Le début du film est d’une très grande beauté, avec peu de dialogues et encore moins de musique, des paysages âpres et somptueux qui nous renvoient aux découvertes littéraires dans l’édition XIXème du Lagarde et Michard. L’atmosphère est même presque gothique, on se croirait parfois dans le « Rebecca » d’Hitchcock.

Surtout, le film dépeint avec une très grande justesse un monde sans hommes apparents, mais où tout est décidé par et pour eux. Héloïse a ainsi été sortie du couvent pour se marier, prisonnière d’une vie sans choix, où le seul qui lui reste est de se refuser à être dessinée.

Cette première partie du film est admirablement réalisée, Céline Sciamma fait de la politique sans être trop manichéenne, et les subterfuges et dissimulations de Marianne pour piéger Héloïse, quand au fond elle partage sa colère, font de bien jolis moments de cinéma. Le troisième personnage, la servante que les deux aînées vont soutenir dans ses malheurs, est particulièrement bien campée et dit aussi beaucoup d’une autre strate de la société de l’époque (Luana Bajrami).

Ce trio exclusivement féminin va finir par former une sorte de société idéale, même si toujours menacée. Las, on eût pu faire l’économie de la romance.
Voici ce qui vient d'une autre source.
(** ** Growing the array *)

Definition grow (t : list DictEntry) (n : nat) : list DictEntry := t ++ replicate n inhabitant.

Lemma len_grow t n : len (grow t n) = len t + Z.of_nat n.
Proof. unfold len, grow. rewrite length_app, length_replicate. lia. Qed.

Lemma tget_grow t n i : 0 <= i < len t -> tget (grow t n) i = tget t i.
Proof. intros H. unfold len in H. unfold tget, grow. apply lookup_total_app_l. lia. Qed.

Lemma tget_grow_new t n i :
  len t <= i < len t + Z.of_nat n -> Empty (tget (grow t n) i) = true.
Proof.
  intros H. unfold len in H. unfold tget, grow. rewrite lookup_total_app_r by lia.
  rewrite lookup_total_replicate_2 by lia. done.
Qed.

Lemma occ_grow t n i : occ (grow t n) i <-> occ t i.
Proof.
  unfold occ. rewrite len_grow. split.
  - intros [H1 H2]. destruct (decide (i < len t)).
    + rewrite tget_grow in H2 by lia. split; [lia|done].
    + rewrite tget_grow_new in H2; [done|lia].
  - intros [H1 H2]. rewrite tget_grow by lia. split; [lia|done].
Qed.

Lemma bkt_grow t n i : occ t i -> bkt (grow t n) i = bkt t i.
Proof. intros [H _]. unfold bkt. by rewrite tget_grow. Qed.

Lemma clustered_grow t n : clustered t -> clustered (grow t n).
Proof.
  intros Hc i Hi. pose proof (proj1 (occ_grow t n i) Hi) as Ho.
  rewrite tget_grow by exact (proj1 Ho).
  destruct (Hc i Ho) as [H1 [H2|[H2 H3]]]; (split; [done|]); [by left|right].
  rewrite occ_grow, !bkt_grow by done. done.
Qed.

Lemma contents_grow t n : contents (grow t n) = contents t.
Proof. unfold grow. by rewrite contents_app, contents_empties, app_nil_r. Qed.

(** The fields [SizeUp], the relocations and [Remap] leave alone. *)
Record frame (d d' : Dictionary) : Prop := mkFrame {
  frame_iter : num_iterators d' = num_iterators d;
  frame_num : num_entries d' = num_entries d;
  frame_max : max_entries d' = max_entries d;
  frame_cum : cum_entries d' = cum_entries d;
  frame_del : delete_func d' = delete_func d;
  frame_cookies : cookies d' = cookies d;
  frame_order : order d' = order d;
  frame_heap : cookie_heap d' = cookie_heap d;
  frame_next : next_cookie d' = next_cookie d
}.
Après avoir été d’abord très emballés, nous voilà contraints à enchaîner les scènes de regards de braise devant des feux de cheminée. Cela se révèle d’autant plus pénible que le film s’étire longuement et ne nous sont même pas épargnées les âneries que de tous temps les amants se sont échangés, une fois les premiers élans de la chair un peu apaisés : « Tu te souviens de la première fois que tu as eu envie de m’embrasser ? ».

La réalisatrice, durant sa présentation du film, affirmait sans fausse modestie avoir raconté l’amour d’une façon inédite, notamment en ce qu’il n’y aurait pas de rapports de force entre les deux femmes. On peine pourtant à retrouver une quelconque réelle originalité dans cette histoire d’amour entre un artiste et son modèle (qui fait sans doute écho à sa propre vie intime, ayant été dix ans la compagne d’Adèle Haenel). Si ce qui distinguerait cette œuvre de siècles de création, c’est l’homosexualité de l’amour et la pilosité sous les bras, on nous permettra de penser que c’est un peu présomptueux.

Reste la sensation d’un bel effort de cinéma, mais qui eût mérité un traitement moins mièvre encore, pour ne pas se perdre dans les clichés, si jolis soient-ils.